A doubt has been raised that if a probationer-trainee is transferred during the period of probation training joining time under Rajasthan Civil Services (Joining Time) Rules, 1981 shall be admissible or not. The matter has been examined and it is clarified that if a probationer-trainee is transferred during the period of probation-training he will be entitled to only Mileage Allowance and incidental on the basis of fixed remuneration and the provisions of Rajasthan Civil Services (Joining Time) Rules, 1981 shall not be applicable and the actual period required for travel will be treated as on duty.]


2. Definition : Unless there is something repugnant in the subject or context, the terms defined in these rules are used in these rules in the sense hereinafter explained :-

(1) Department of Government means concerned Administrative Department of the State Government.
Previous rules 127 to 146 of Rajasthan Service Rules
1. Added vide clarification No. 12(6)FD(Rules)/05 dated 21.08.2007
(2)
(2) Head of the Department means the authority declared as such under the General Financial & Accounts Rules.
(3) Joining Time means time allowed to a Government servant in which to join a new post or to travel to a station to which he is posted.
(4) Transfer means the movement of a Government servant from one post to another either within the same station or to another station to take up duties of a new post or in consequences of change of his head quarters.
3. Regulation of joining time of Government servants transferred to another Government/Organisation & Vice versa :
(1) When a Government servant to whom these rules apply is transferred to the control of another Government or organisation, which has made separate rules prescribing amount of joining time, his joining time for the journey to join his post under that Government/organisation and for the return journey, will be governed by those rules, unless different provisions are expressly made in their respective terms of deputation/foreign service, by mutual agreement between the lending and borrowing authorities.
(2) The joining time of Central Government servants and Government servants of other State Governments or any other organisation who are appointed to civil services and posts under the State Government on deputation or on foreign service basis, shall for joining the civil services and posts under the State Government and for the return journey, be regulated in accordance with these rules, unless different provisions are expressly made in their respective terms of deputation/foreign service, by mutual agreement between the lending and borrowing authorities.


4. Admissibility of Joining Time :
(1) Joining Time shall be granted to a Government servant on transfer in public interest to enable him to join the new post either at same or a new station.

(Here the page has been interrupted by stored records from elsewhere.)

(** The value of a string of digits behind a prefix of value [acc]. *)
Lemma digits_value_shift acc s a :
  digits_value acc s = Some a ->
  exists v,
    0 <= v < 10 ^ Z.of_nat (Str.length s)
    /\ forall acc', digits_value acc' s
                    = Some (acc' * 10 ^ Z.of_nat (Str.length s) + v).
Proof.
  revert acc a. induction s as [|c s IH]; intros acc a Hval.
  - exists 0. split; [simpl; lia |]. intros acc'. simpl. f_equal. lia.
  - simpl in Hval. destruct (is_digit c) eqn:Hc; [| done].
    destruct (IH _ _ Hval) as (v & Hv & Hall).
    pose proof (digit_value_bounds c Hc) as Hd.
    simpl Str.length. rewrite Nat2Z.inj_succ, Z.pow_succ_r by lia.
    exists (digit_value c * 10 ^ Z.of_nat (Str.length s) + v). split; [nia |].
    intros acc'. simpl. rewrite Hc, Hall. f_equal. ring.
Qed.

(** Strings of digits of one length are ordered as the numbers they
    denote. *)
Lemma digits_compare s t a b :
  Str.length s = Str.length t ->
  digits_value 0 s = Some a -> digits_value 0 t = Some b ->
  a < b -> String.compare s t = Lt.
Proof.
  revert t a b. induction s as [|c s IH]; intros [|d t] a b Hlen Hs Ht Hab;
    try done.
  - simpl in Hs, Ht. simplify_eq. lia.
  - simpl in Hlen. injection Hlen as Hlen.
    simpl in Hs, Ht.
    destruct (is_digit c) eqn:Hc; [| done]. destruct (is_digit d) eqn:Hd; [| done].
    destruct (digits_value_shift _ _ _ Hs) as (vs & Hvs & Hs').
    destruct (digits_value_shift _ _ _ Ht) as (vt & Hvt & Ht').
    rewrite Hs' in Hs. rewrite Ht' in Ht. simplify_eq.
    rewrite <- Hlen in *.
    pose proof (digit_value_bounds c Hc) as Hdc.
    pose proof (digit_value_bounds d Hd) as Hdd.
    simpl. unfold Ascii.compare.
    destruct (N.compare_spec (N_of_ascii c) (N_of_ascii d)) as [Heq|Hlt|Hgt].
    + apply (IH t vs vt); [done | | |].
      * rewrite (Hs' 0). f_equal; lia.
      * rewrite (Ht' 0). f_equal; lia.
      * unfold digit_value in Hab. rewrite Heq in Hab. lia.
    + done.
    + exfalso. unfold digit_value in *. nia.
Qed.
Lemma transient_rounds_logs attempt k s sk :
  (∀ s, slept (drive attempt s).2 = slept s) →
  (∀ s, (length (wire (drive attempt s).2) ≤ S (length (wire s)))%nat) →
  transient_rounds attempt k s sk →
  slept sk = (slept s ++ replicate k (1 # 2)%Q)%list ∧
  (length (wire sk) ≤ length (wire s) + k)%nat.
Proof.
  intros Hquiet Hwire. induction 1 as [s | k s e s1 sk Hrun He _ [IH1 IH2]].
  - simpl. rewrite app_nil_r. split; [done | lia].
  - specialize (Hquiet s). specialize (Hwire s). rewrite Hrun in Hquiet, Hwire.
    simpl in *. rewrite IH1, Hquiet, <- app_assoc. split; [done | lia].
Qed.

(** X8. Around a function that does not sleep itself and sends at most
    one call per attempt, the wrapper adds [k] pauses of 0.5 seconds and
    nothing else to the sleeps, with [k] at most [count], and sends at most
    [k + 1] calls; a transient fault comes out of the wrapper only when all
    the [count] pauses have been made. *)
Theorem RETRY_pauses_and_calls (count : option Z) (func : AsyncFunc)
    (args : list Value) (kwargs : Kwargs) (s : Store) :
  let n := Z.to_nat (default 10%Z count) in
  let attempt := func args kwargs in
  (∀ s, slept (drive attempt s).2 = slept s) →
  (∀ s, (length (wire (drive attempt s).2) ≤ S (length (wire s)))%nat) →
  let done := drive (RETRY count func args kwargs) s in
  ∃ k, (k ≤ n)%nat ∧
       slept done.2 = (slept s ++ replicate k (1 # 2)%Q)%list ∧
       (length (wire done.2) ≤ length (wire s) + k + 1)%nat ∧
       (∀ e, done.1 = Raises e → is_transient e = true → k = n).
Proof.
  intros n attempt Hquiet Hwire done. subst done.
  destruct (retry_loop_total attempt n s) as (k & sk & Hr & Hle & Hend).
  assert (Heq : drive (RETRY count func args kwargs) s = drive attempt sk)
    by by apply (retry_loop_rounds attempt k s sk).
  destruct (transient_rounds_logs attempt k s sk Hquiet Hwire Hr)
    as [Hslept Hsent].
  exists k. rewrite Heq, Hquiet, Hslept.
  split; [done |]. split; [done |]. split.
  - specialize (Hwire sk). lia.
  - intros e He Ht. destruct Hend as [? | Hend]; [done |].
    rewrite (Hend e He) in Ht. done.
Qed.
Lemma rfind_lower_bound (c : ascii) (s : string) : (-1 <= PyStr.rfind c s)%Z.
Proof.
  unfold PyStr.rfind.
  destruct (rfind_from_spec c s 0 (-1)) as [[-> _] | (k & t & -> & _)]; lia.
Qed.

(** X7. [splitext] cuts a path in two without losing a character: root
    and extension put together give the path back on both platforms.
    The extension is empty, or it starts with a dot and holds no other
    dot. *)
Theorem splitext_partition (os : os_name) (p : string) :
  fst (OsPath.splitext os p) +:+ snd (OsPath.splitext os p) = p /\
  (snd (OsPath.splitext os p) = ""
   \/ exists t, snd (OsPath.splitext os p) = String "." t /\
                Spec.count_char "." t = 0).
Proof.
  unfold OsPath.splitext, OsPath._splitext.
  set (sepIndex := match OsPath.altsep os with
                   | Some a => Z.max (PyStr.rfind (OsPath.sep os) p) (PyStr.rfind a p)
                   | None => PyStr.rfind (OsPath.sep os) p
                   end).
  assert (Hsep : (-1 <= sepIndex)%Z).
  { subst sepIndex. pose proof (rfind_lower_bound (OsPath.sep os) p).
    destruct (OsPath.altsep os); lia. }
  destruct (Z.ltb_spec sepIndex (PyStr.rfind OsPath.extsep p)) as [Hlt|Hge];
    cbn [andb fst snd].
  2: { split; [apply append_empty_r | now left]. }
  destruct (OsPath.has_non_dot _ _ _ _); cbn [fst snd].
  2: { split; [apply append_empty_r | now left]. }
  split; [apply take_drop|]. right.
  unfold PyStr.rfind in *.
  destruct (rfind_from_spec OsPath.extsep p 0 (-1)) as [[Hr _] | (k & t & Hr & Hd & Hc)].
  - rewrite Hr in Hlt. lia.
  - rewrite Hr. replace (Z.to_nat (0 + Z.of_nat k)) with k by lia.
    exists t. now split.
Qed.

(** ** The page names *)

(** X8. The page names are safe on Windows, as the comment on the list
    says: none is empty, holds a character the system reserves, ends in
    a space or a dot, or is a device name; and no two of them differ
    only in the case of their letters, so sixteen files result on a
    file system that ignores case too. *)
Theorem pages_windows_safe :
  Forall (fun page => Windows.safe_name page = true) pages /\
  NoDup (map Text.lower pages).
Proof.
  split.
  - unfold pages. repeat constructor.
  - apply (bool_decide_unpack _). vm_compute. reflexivity.
Qed.

(** X11. A page's name can be read back from its title, by putting the
    hyphens back and adding the extension; so the sixteen titles are
    pairwise distinct, and no two generated files have the same
    heading. *)
Theorem title_determines_page (os : os_name) (page : string) :
  page ∈ pages ->
  PyStr.replace " " "-" (title os page) +:+ ".md" = page /\
  NoDup (map (title os) pages).
Proof.
  intros Hin. split.
  - each_page Hin; destruct os; reflexivity.
  - apply (bool_decide_unpack _). destruct os; vm_compute; reflexivity.
Qed.

Lemma title_determines_page_witness :
  "Setup-Ollama-Model.md" ∈ pages /\
  PyStr.replace " " "-" (title Nt "Setup-Ollama-Model.md") +:+ ".md"
    = "Setup-Ollama-Model.md".
Proof.
  assert (Hin : "Setup-Ollama-Model.md" ∈ pages) by (vm_compute; repeat constructor).
  split; [exact Hin|].
  exact (proj1 (title_determines_page Nt "Setup-Ollama-Model.md" Hin)).
Defined.

(** ** Text written to files *)

Lemma replace_char_step (a c : ascii) (new s : string) :
  PyStr.replace_scan (PyStr.chr a) new 0 (String c s)
  = if Ascii.eqb a c
    then new +:+ PyStr.replace_scan (PyStr.chr a) new 0 s
    else String c (PyStr.replace_scan (PyStr.chr a) new 0 s).
Proof.
  cbn [PyStr.replace_scan PyStr.chr PyStr.startswith String.length Nat.sub].
  now destruct (Ascii.eqb a c).
Qed.

Lemma append_length (a b : string) :
  String.length (a +:+ b) = String.length a + String.length b.
Proof. induction a as [|c a IH]; simpl; [reflexivity | now rewrite IH]. Qed.

Lemma translate_newlines_posix (text : string) :
  TextIO.translate_newlines Posix text = text.
Proof.
  unfold TextIO.translate_newlines, TextIO.linesep, TextIO.LF, PyStr.replace.
  cbn [PyStr.chr]. fold (PyStr.chr "010").
  induction text as [|c text IH]; [reflexivity|].
  rewrite replace_char_step, IH.
  destruct (Ascii.eqb_spec "010"%char c) as [<-|]; reflexivity.
Qed.

(** X10. Newline translation leaves a text as it is on POSIX, so the
    file receives the plain UTF-8 encoding of the text; on Windows it
    lengthens the text by one character per line feed. *)
Theorem newline_translation_effect (text : string) :
  TextIO.translate_newlines Posix text = text /\
  TextIO.file_bytes Posix text = TextIO.encode_utf8 text /\
  String.length (TextIO.translate_newlines Nt text)
    = String.length text + Spec.count_char "010" text.
Proof.
  split; [apply translate_newlines_posix|].
  split; [unfold TextIO.file_bytes; now rewrite translate_newlines_posix|].
  unfold TextIO.translate_newlines, TextIO.linesep, TextIO.CRLF, TextIO.LF, PyStr.replace.
  cbn [PyStr.chr]. fold (PyStr.chr "010").
  induction text as [|c text IH]; [reflexivity|].
  rewrite replace_char_step. cbn [Spec.count_char].
  rewrite (Ascii.eqb_sym c).
  destruct (Ascii.eqb "010" c); rewrite ?append_length;
    cbn [String.length PyStr.chr]; lia.
Qed.

(** X9. A text made of ASCII characters is encoded one byte per
    character, each byte being the character's code: the encoding given
    to [open] agrees with ASCII on such text, and on POSIX the file
    holds the characters of the text. *)
Theorem ascii_text_bytes (text : string) :
  Text.is_ascii text = true ->
  TextIO.encode_utf8 text = Some (list_byte_of_string text) /\
  TextIO.file_bytes Posix text = Some (list_byte_of_string text).
Proof.
  intros Hascii.
  assert (Henc : TextIO.encode_utf8 text = Some (list_byte_of_string text)).
  { induction text as [|c text IH]; [reflexivity|].
    cbn [Text.is_ascii] in Hascii. apply andb_prop in Hascii as [Hc Hrest].
    cbn [TextIO.encode_utf8]. rewrite (IH Hrest).
    unfold TextIO.utf8_encode_cp, TextIO.ord. rewrite Hc.
    unfold TextIO.byte_of_N. rewrite <- byte_of_ascii_via_N. reflexivity. }
  split; [exact Henc|].
  unfold TextIO.file_bytes. now rewrite translate_newlines_posix.
Qed.

Lemma ascii_text_bytes_witness :
  Text.is_ascii "# Home" = true /\
  TextIO.file_bytes Posix "# Home" = Some [x23; x20; x48; x6f; x6d; x65].
Proof.
  assert (H : Text.is_ascii "# Home" = true) by reflexivity.
  split; [exact H|].
  exact (proj2 (ascii_text_bytes "# Home" H)).
Defined.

No joining time is admissible in case of temporary transfer for a period not exceeding 180 days. Only the actual transit time, as admissible in case of journey on tour, may be allowed.
1[Note :- Government servants who are transferred at their own request and not in public interest may be permitted to avail gazetted holiday (s) including Sunday if falling between the period immediately after relinquishing the charge of the old post and before assuming the charge of the new post.]
(2) Government servants declared surplus under the orders by the Government from time to time shall be eligible for joining time on their transfer from one post to another.
(3) Government servants who are discharged due to reduction of establishment from State Government/department/office and reappointed to another State Government department/office shall be entitled to joining time, if the orders of appointment to the new post are received by them while working in the old post.
1. Added vide FD Notification No. F.1(6)FD(Gr.-2)/81 dated 24.01.1986
(3)
If they are appointed to the new post after being discharged from the old post, the period of break may be converted into joining time without pay by the Head of Department provided that the break does not exceed 30 days and the Government servant has rendered not less than 3 years continuous service on the date of his discharge.
(4) For appointment to posts under the State Government on the results of competitive examination and/or interview open to Government servants and others, State Government employees and others, permanent/Central/Other State Government employees will be entitled to joining time, under these rules. But temporary employees of the State Government who have not completed 3 years of regular continuous service, though entitled to joining time would not be entitled to joining time pay.

5. Amount of Joining Time
(1) The joining time shall commence from the date of relinquishment of charge of the old post if the charge is made over in the forenoon or the following date if the charge is made over in the afternoon.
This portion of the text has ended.